Most of the states of the Union have general laws by which persons associating themselves together, as the shareholders in this company have done, become a corporation.

The banking business of the states of the Union is now conducted chiefly by corporations organized under a general law of Congress, and it is believed that in all the states the articles of association of this company would, if adopted with the usual formalities, constitute it a corporation under their general laws, or it would become so by such legislative ratification as is given by the acts of Parliament we have mentioned.

To this view it is objected that the association is nothing but a partnership, because its members are liable individually for the debts of the company. But however the law on this subject may be held in England, it is quite certain that the principle of personal liability of the shareholders attaches to a very large proportion of the corporations of this country, and it is a principle which has warm advocates for its universal application when the organization is for pecuniary gain.

So also it is said that the fact that there is no provision either in the deed of settlement or the act of Parliament for the company suing or being sued in its artificial name forbids the corporate idea. But we see no real distinction in this respect between an act of Parliament, which authorized suits in the name of the Liverpool and London Fire and Life Insurance Company, and that which authorized suit against that company in the name of its principal officer. If it can contract in the artificial name and sue and be sued in the name of its officers on those contracts, it is in effect the same, for process would have to be served on some such officer even if the suit were in the artificial name.

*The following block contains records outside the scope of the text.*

(** X8: on a timeline whose durations are all non-negative and sum to less
    than 2^63 ns, two budgets in a row act as the smaller one: [keep_first]
    of what [keep_first] kept is [keep_first] with the minimum of the two
    budgets. *)
Theorem keep_first_twice (self : frame) (b1 b2 : Z) :
  Forall (fun r => 0 <= duration r.2) self ->
  sum (duration <$> self.*2) < 2 ^ 63 ->
  DatetimeHypnogram.keep_first (DatetimeHypnogram.keep_first self b2) b1
  = DatetimeHypnogram.keep_first self (Z.min b1 b2).
Proof.
  intros Hnn Hfit.
  assert (DatetimeHypnogram.keep_first self b2 `sublist_of` self) as Hsub
    by apply getitem_mask_sublist.
  assert (Forall (fun r : row => 0 <= duration r.2)
            (DatetimeHypnogram.keep_first self b2)) as Hnn2.
  { apply Forall_forall. intros x Hx. rewrite Forall_forall in Hnn.
    apply Hnn. by eapply elem_of_sublist. }
  assert (sum (duration <$> (DatetimeHypnogram.keep_first self b2).*2) < 2 ^ 63)
    as Hfit2.
  { eapply Z.le_lt_trans; [|exact Hfit]. apply sum_sublist_le.
    - apply Forall_fmap, Forall_fmap. by eapply Forall_impl; [exact Hnn|].
    - by apply sublist_fmap', sublist_fmap'. }
  rewrite (proj2 (keep_first_running _ b1 Hnn2 Hfit2)).
  rewrite !(proj2 (keep_first_running self _ Hnn Hfit)).
  by apply (keep_first_from_twice self b1 b2 0).
Qed.

Lemma keep_first_twice_witness :
  DatetimeHypnogram.keep_first (DatetimeHypnogram.keep_first abA (seconds 15))
    (seconds 10)
  = DatetimeHypnogram.keep_first abA (Z.min (seconds 10) (seconds 15)).
Proof.
  apply keep_first_twice; [|reflexivity].
  repeat constructor; vm_compute; discriminate.
Defined.

(** ** [keep_between] *)

Lemma elem_of_getitem_seq (m : list bool) (j p : nat) :
  p ∈ getitem_mask (seq j (length m)) m <->
  (j <= p)%nat /\ m !! (p - j)%nat = Some true.
Proof.
  revert j. induction m as [|b m IH]; intros j; simpl.
  - rewrite elem_of_nil. split; [done | by intros [_ ?]].
  - assert (p ∈ getitem_mask (seq (S j) (length m)) m <->
            (j < p)%nat /\ (b :: m) !! (p - j)%nat = Some true) as IH'.
    { rewrite IH. split.
      - intros [? Hm]. split; [lia|].
        by replace (p - j)%nat with (S (p - S j)) by lia.
      - intros [? Hm]. split; [lia|].
        by replace (p - j)%nat with (S (p - S j)) in Hm by lia. }
    destruct b.
    + rewrite elem_of_cons, IH'. split.
      * intros [->|[? ?]]; [|split; [lia|done]].
        split; [lia|]. by rewrite Nat.sub_diag.
      * intros [Hle Hm]. destruct (decide (p = j)) as [->|]; [by left|].
        right. split; [lia | done].
    + rewrite IH'. split.
      * intros [? ?]. split; [lia | done].
      * intros [Hle Hm]. split; [|done].
        destruct (decide (p = j)) as [->|]; [|lia].
        by rewrite Nat.sub_diag in Hm.
Qed.

Lemma elem_of_nonzero (m : list bool) (p : nat) :
  p ∈ DatetimeHypnogram.nonzero m <-> m !! p = Some true.
Proof.
  unfold DatetimeHypnogram.nonzero. rewrite elem_of_getitem_seq, Nat.sub_0_r.
  split; [by intros [_ ?] | intros; split; [lia | done]].
Qed.

Lemma bool_filter_seq_bound (P : nat -> bool) (n k : nat) :
  (forall p, P p = true -> (p < n)%nat) -> (n <= k)%nat ->
  List.filter P (seq 0 k) = List.filter P (seq 0 n).
Proof.
  intros HP Hle. replace k with (n + (k - n))%nat by lia.
  rewrite seq_app, List.filter_app.
  replace (List.filter P (seq (0 + n) (k - n))) with (@nil nat);
    [by rewrite app_nil_r|].
  symmetry. apply elem_of_nil_inv. intros p [Hp HPp]%elem_of_bool_filter.
  apply elem_of_seq in Hp. specialize (HP p HPp). lia.
Qed.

It is also urged that the several acts of Parliament we have mentioned expressly declare that they shall not be held to constitute the body a corporation.

But whatever may be the effect of such a declaration in the courts of that country, it cannot alter the essential nature of a corporation or prevent the courts of another jurisdiction from inquiring into its true character, whenever that may come in issue. It appears to have been the policy of the English law to attach certain consequences to incorporated bodies, which rendered it desirable that such associations as these should not become technically corporations. Among these, it would seem from the provisions of these acts, is the exemption from individual liability of the shareholder for the contracts of the corporation. Such local policy can have no place here in determining whether an association, whose powers are ascertained and its privileges conferred by law, is an incorporated body.

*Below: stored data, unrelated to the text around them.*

Definition set_cache_updating (now : Z) (db : CacheDB) (cache_type : string)
    (is_updating : bool) : CacheDB :=
  let metadata :=
    match get_cache_metadata db cache_type with
    | Some metadata =>
        {| meta_last_updated := meta_last_updated metadata;
           meta_is_updating := is_updating;
           meta_total_records := meta_total_records metadata;
           meta_update_duration_seconds :=
             meta_update_duration_seconds metadata;
           meta_error_message := meta_error_message metadata |}
    | None =>
        {| meta_last_updated := now;
           meta_is_updating := is_updating;
           meta_total_records := 0;
           meta_update_duration_seconds := None;
           meta_error_message := None |}
    end in
  set_cache_metadata (<[cache_type := metadata]> (cache_metadata db)) db.

Definition clear_projects_cache (db : CacheDB) : CacheDB :=
  set_cached_projects [] db.

Definition bulk_insert_projects (projects : list CachedNotionProject)
    (db : CacheDB) : CacheDB :=
  set_cached_projects (cached_notion_projects db ++ projects) db.

Definition clear_tasks_cache (db : CacheDB) : CacheDB :=
  set_cached_tasks [] db.

Definition bulk_insert_tasks (tasks : list CachedNotionTask) (db : CacheDB)
  : CacheDB :=
  set_cached_tasks (cached_notion_tasks db ++ tasks) db.

(** [get_or_create_team_member]: the member of that name is created, or its
    fields are overwritten by the keyword arguments. *)
Definition get_or_create_team_member (db : CacheDB) (member : CachedTeamMember)
  : CacheDB :=
  match filter (λ m, tm_member_name m = tm_member_name member)
          (cached_team_members db) with
  | [] => set_cached_team_members (cached_team_members db ++ [member]) db
  | _ :: _ =>
      set_cached_team_members
        (replace_if (λ m, tm_member_name m = tm_member_name member) member
           <$> cached_team_members db) db
  end.

Definition clear_todos_cache (db : CacheDB) : CacheDB :=
  set_cached_todos [] db.

Definition bulk_insert_todos (todos : list CachedNotionTodo) (db : CacheDB)
  : CacheDB :=
  set_cached_todos (cached_notion_todos db ++ todos) db.


End CacheRepository.

(** ** The Celery refresh tasks (src/tasks/notion_cache_tasks.py) *)

(** The objects returned by [NotionService] (src/models/notion.py).
    [created_time] and [last_edited_time] are declared [datetime], so the
    tasks' [isinstance(..., str)] branches are not taken. *)
Record NotionProject : Type := mkNotionProject {
  np_page_id : string;
  np_created_time : Z;
  np_last_edited_time : Z;
  np_url : string;
  np_project_name : string;
  np_health_status : option string;
  np_health_color : option string;
  np_status : option string;
  np_priority : option string;
  np_priority_color : option string;
  np_assignees : list string;
  np_task_count : Z
}.

Record NotionTask : Type := mkNotionTask {
  nt_page_id : string;
  nt_created_time : Z;
  nt_last_edited_time : Z;
  nt_task_name : string;
  nt_status : option string;
  nt_priority : option string;
  nt_effort_level : option string;
  nt_description : option string;
  nt_due_date : option string;
  nt_task_type : list string;
  nt_assignee : list string
}.

Record NotionTodo : Type := mkNotionTodo {
  ntd_id : string;
  ntd_url : string;
  ntd_name : string;
  ntd_status : option string;
  ntd_deadline : option string;
  ntd_date_done : option string;
  ntd_is_overdue : bool;
  ntd_project_ids : list string
}.

Record MemberWithTodos : Type := mkMemberWithTodos {
  mwt_member : CachedTeamMember;
  mwt_todos : list NotionTodo
}.

(** What a task run returns or raises. *)
Inductive task_result : Type :=
| Success (total_records duration_seconds : Z)
| Synced (conversations_synced tasks_synced summaries_created
          duration_seconds : Z)
| Skipped
| Retry (exc : exn).

(** [str(exc)] *)
Definition exn_message (e : exn) : string :=
  match e with
  | MultipleResultsFound => "Multiple rows were found when one or none was required"
  | Error msg => msg
  end.

(** The readings of the clocks during one run: [datetime.utcnow()] and the
    two readings of [time.time()]. *)
Record clock : Type := mkClock {
  utcnow : Z;
  start_time : Z;
  end_time : Z
}.

Module NotionCacheTasks.

Section tasks.

(** [datetime.fromisoformat(s.replace("Z", "+00:00")).date()]; [None] when it
    raises (the tasks catch that and store no date). *)
Variable fromisoformat_date : string → option Z.

Variable clk : clock.

(** The guard at the head of the three cache tasks:
    [metadata and metadata.is_updating]. *)
Definition already_updating (db : CacheDB) (cache_type : string) : bool :=
  match CacheRepository.get_cache_metadata db cache_type with
  | Some metadata => meta_is_updating metadata
  | None => false
  end.

(** The rest of the [try] block once [is_updating] is set, and the [except]
    handler.  [body] is the fetch-and-replace part: it leaves the rows it has
    committed and either the number of cached records or the exception
    raised.  The handler's own metadata write is taken to succeed. *)
Definition finish_refresh (cache_type : string)
    (body : CacheDB → result Z * CacheDB) (db1 : CacheDB)
  : task_result * CacheDB :=
  let duration := end_time clk - start_time clk in
  match body db1 with
  | (Ok total, db2) =>
      (Success total duration,
       CacheRepository.update_cache_metadata (utcnow clk) db2 cache_type
         total duration None)
  | (Raise exc, db2) =>
      (Retry exc,
       CacheRepository.update_cache_metadata (utcnow clk) db2 cache_type
         0 duration (Some (exn_message exc)))
  end.

Definition refresh_after_guard (cache_type : string)
    (body : CacheDB → result Z * CacheDB) (db : CacheDB)
  : task_result * CacheDB :=
  finish_refresh cache_type body
    (CacheRepository.set_cache_updating (utcnow clk) db cache_type true).

(** A whole run of a guarded task ([finally: db.close()] leaves the
    committed rows as they are). *)
Definition guarded_refresh (cache_type : string)
    (body : CacheDB → result Z * CacheDB) (db : CacheDB)
  : task_result * CacheDB :=
  if already_updating db cache_type then (Skipped, db)
  else refresh_after_guard cache_type body db.

(** *** Projects *)

Definition cached_project_of (project : NotionProject) : CachedNotionProject :=
  {| cp_page_id := np_page_id project;
     cp_project_name := np_project_name project;
     cp_health_status := np_health_status project;
     cp_health_color := np_health_color project;
     cp_status := np_status project;
     cp_priority := np_priority project;
     cp_priority_color := np_priority_color project;
     cp_assignees := np_assignees project;
     cp_task_count := np_task_count project;
     cp_url := np_url project;
     cp_notion_created_time := np_created_time project;
     cp_notion_last_edited_time := np_last_edited_time project |}.

(** Fetch, clear, convert, bulk insert.  [fetched] is what
    [notion_service.get_all_projects()] returned or raised; [insert_error] is
    the exception raised by [bulk_insert_projects], if any.  The clear has
    committed before the insert starts. *)
Definition replace_projects (fetched : result (list NotionProject))
    (insert_error : option exn) (db : CacheDB) : result Z * CacheDB :=
  match fetched with
  | Raise exc => (Raise exc, db)
  | Ok projects =>
      let db1 := CacheRepository.clear_projects_cache db in
      let cached_projects := cached_project_of <$> projects in
      match insert_error with
      | Some exc => (Raise exc, db1)
      | None =>
          (Ok (Z.of_nat (length cached_projects)),
           CacheRepository.bulk_insert_projects cached_projects db1)
      end
  end.

Definition update_projects_cache (fetched : result (list NotionProject))
    (insert_error : option exn) (db : CacheDB) : task_result * CacheDB :=
  guarded_refresh "projects" (replace_projects fetched insert_error) db.

(** *** Tasks *)

Definition cached_task_of (task : NotionTask) : CachedNotionTask :=
  {| ct_page_id := nt_page_id task;
     ct_task_name := nt_task_name task;
     ct_status := nt_status task;
     ct_priority := nt_priority task;
     ct_effort_level := nt_effort_level task;
     ct_description := nt_description task;
     ct_due_date :=
       if truthy_str (nt_due_date task)
       then nt_due_date task ≫= fromisoformat_date else None;
     ct_task_type := nt_task_type task;
     ct_assignee := nt_assignee task;
     ct_notion_created_time := nt_created_time task;
     ct_notion_last_edited_time := nt_last_edited_time task |}.

Definition replace_tasks (fetched : result (list NotionTask))
    (insert_error : option exn) (db : CacheDB) : result Z * CacheDB :=
  match fetched with
  | Raise exc => (Raise exc, db)
  | Ok tasks =>
      let db1 := CacheRepository.clear_tasks_cache db in
      let cached_tasks := cached_task_of <$> tasks in
      match insert_error with
      | Some exc => (Raise exc, db1)
      | None =>
          (Ok (Z.of_nat (length cached_tasks)),
           CacheRepository.bulk_insert_tasks cached_tasks db1)
      end
  end.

The question before us is whether an association, such as the one we are considering, in attempting to carry on its business in a manner which requires corporate powers under legislative sanction, can claim, in a jurisdiction foreign to the one which gave those powers, that it is only a partnership of individuals.

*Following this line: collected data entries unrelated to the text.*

Lemma hasStringHeader_assemble (st : State) :
  hasStringHeader (assemble st) = usesString st.
Proof.
  unfold hasStringHeader, assemble. destruct (usesString st); reflexivity.
Qed.

End FeatureFlags.

(** C8: during a run each feature flag, once true, stays true, at every
    dispatch and to the end of the loop; the generated text has the
    string-type header line exactly when [usesString] is true when the
    text is assembled, which is exactly when the body holds a declaration
    line of the [string] type keyword; and the lines of the body stand in
    source order: the line of the first statement comes before the lines
    of the statements after it, and the text lists the body in order. *)
Theorem feature_flags_and_header (tok : list token) (st : State) :
  (usesString st = true ->
     usesString (snd (statement tok st)) = true
     /\ usesString (run tok st) = true)
  /\ (usesFloat st = true ->
        usesFloat (snd (statement tok st)) = true
        /\ usesFloat (run tok st) = true)
  /\ hasStringHeader (transpile tok) = usesString (transpileState tok)
  /\ (usesString (transpileState tok) = true <->
      exists id expr,
        In (declLine "string" id expr) (body (transpileState tok)))
  /\ body (run tok st) = body st ++ body (transpileState tok)
  /\ (forall t r, tok = t :: r -> isNewlineToken t = false ->
        body (transpileState tok) =
          body (snd (statement tok initState))
          ++ body (transpileState (fst (statement tok initState))))
  /\ transpile tok =
       (("#include <iostream>" ++ nl)
        ++ (if usesString (transpileState tok)
            then "#include <string>" ++ nl else EmptyString)
        ++ ("using namespace std;" ++ nl ++ nl)
        ++ ("int main() {" ++ nl)
        ++ writeAll (map (fun s => "    " ++ s ++ nl) (body (transpileState tok)))
        ++ ("    return 0;" ++ nl ++ "}" ++ nl))%string.
Proof.
  split; [|split; [|split; [|split; [|split; [|split]]]]].
  - intros H. split; [now apply statement_usesString|].
    unfold run.
    apply (transpileLoop_invariant (fun s => usesString s = true));
      [intros; now apply statement_usesString | exact H].
  - intros H. split; [now apply statement_usesFloat|].
    unfold run.
    apply (transpileLoop_invariant (fun s => usesFloat s = true));
      [intros; now apply statement_usesFloat | exact H].
  - apply hasStringHeader_assemble.
  - unfold transpileState, run.
    apply (transpileLoop_invariant stringFlagInv);
      [intros; now apply statement_stringFlagInv|].
    split; [discriminate | intros (i & x & [])].
  - apply transpileLoop_body.
  - intros t r -> Hnl. unfold transpileState.
    rewrite (run_statement t r initState Hnl).
    unfold run. apply transpileLoop_body.
  - reflexivity.
Qed.
(** * The OData service writer: artifact synchronisation of a UI5 project

    A shallow embedding of [packages/odata-service-writer/src/index.ts]:
    [findProjectFiles], [ensureExists], [extendBackendMiddleware],
    [getEDMXAnnotationPaths], [writeLocalServiceFiles],
    [writeEDMXServiceFiles], [generate] and [remove], over a staged
    file system (the mem-fs editor) kept as a finite map from paths to
    documents.  The collaborators that [index.ts] imports from [./data],
    [./updates], [./delete], [@sap-ux/ui5-config] and
    [@sap-ux/mockserver-config-writer] are modelled from the specification
    and are marked as such. *)

From stdpp Require Import base option list strings gmap.
From Stdlib Require Import String Ascii.

Local Open Scope string_scope.
Local Open Scope list_scope.

(** ** Paths

    A path is kept as the list of its segments, the way [basePath.split(sep)]
    produces it.  [parts.join(sep)] followed by [join(path, name)] is
    [join parts [name]]: Node's [join] skips an empty first argument, so the
    level reached when only the leading empty segment of an absolute path is
    left yields a relative path.  Paths are taken as already normalised (no
    dot segments, no doubled separators). *)

Abbreviation Path := (list string).

Definition sep : ascii := "/"%char.

Fixpoint split (s : string) : Path :=
  match s with
  | EmptyString => [""]
  | String c r =>
      if Ascii.eqb c sep then "" :: split r
      else match split r with
           | h :: t => String c h :: t
           | [] => [String c ""]
           end
  end.

Definition join (dir : Path) (names : list string) : Path :=
  if decide (dir = [] ∨ dir = [""]) then names else dir ++ names.

Definition dirname (p : Path) : Path := removelast p.

(** ** The service descriptor *)

Inductive ServiceType := EDMX | CDS.
Inductive OdataVersion := v2 | v4.

(** [FioriToolsProxyConfigBackend]; [previewSettings] is a partial one. *)
Record ProxyBackend := {
  b_path : option string;
  b_url : option string;
  b_client : option string;
  b_destination : option string;
  b_apiHub : option bool;
  b_scp : option bool;
  b_pathPrefix : option string
}.

Record EdmxAnnotationsInfo := {
  a_name : option string;
  a_technicalName : string;
  a_xml : option string
}.

(** [annotations] is one annotation or an array of them in the source; a
    single annotation is kept as a one-element list. *)
Record OdataService := {
  s_name : option string;
  s_url : string;
  s_path : option string;
  s_client : option string;
  s_version : OdataVersion;
  s_model : option string;
  s_metadata : option string;
  s_annotations : list EdmxAnnotationsInfo;
  s_localAnnotationsName : option string;
  s_destination : option string;
  s_previewSettings : option ProxyBackend;
  s_ignoreCertError : option bool;
  s_type : option ServiceType
}.

(** ** The manifest *)

Inductive DataSourceType := OData | ODataAnnotation.

Record DataSource := {
  ds_uri : string;
  ds_type : DataSourceType;
  ds_localUri : option Path;          (* settings.localUri *)
  ds_annotations : list string;       (* settings.annotations *)
  ds_odataVersion : option OdataVersion
}.

(** [sap.app.id], [sap.app.dataSources] (insertion order kept) and
    [sap.ui5.models] (model name, bound data source).  An absent table is the
    empty table. *)
Record Manifest := {
  m_id : option string;
  m_dataSources : list (string * DataSource);
  m_models : list (string * option string)
}.

(** ** The YAML configuration documents *)

Record FioriToolsProxy := {
  p_backend : list ProxyBackend;
  p_ignoreCertError : option bool
}.

Record MockService := { serviceName : string; servicePath : string }.

Record MockServer := {
  k_services : list MockService;
  k_annotations : list string          (* urlPath of each entry *)
}.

We have no hesitation in holding that, as the law of corporations is understood in this country, the association is a corporation, and that the law of Massachusetts, which only permits it to exercise its corporate function in that state on the condition of payment of a specific tax, is no violation of the Federal Constitution or of any treaty protected by said Constitution.

Judgment affirmed.

*

THOMAS 2. DAKIN.1

22 Wendell's (N. Y.) Reports 9 (1839).

The facts appear in the opinion.

Chief Justice NELSON: This is an action brought by the plaintiff, as president of the Bank of Central New York, an association formed under what is familiarly known as the general banking

'This case is one of several “Banking Cases," wherein the existence of the banks as corporations was attacked on constitutional grounds. In Warner and Ray v. Beers, 23 Wendell, 103, the court decided they were corporations in that there was a distinct entity or merging of individuals into one artificial unity. See also The People v. Assessors of Watertown, I Hill, 620. The test as to whether they are corporations was: "Are these associations corporations? In order to determine this question, we must first ascertain the properties essential to constitute a corporate body, and compare them with those conferred upon the associations, for if they exist in common or substantially correspond, the answer will be in the affirmative."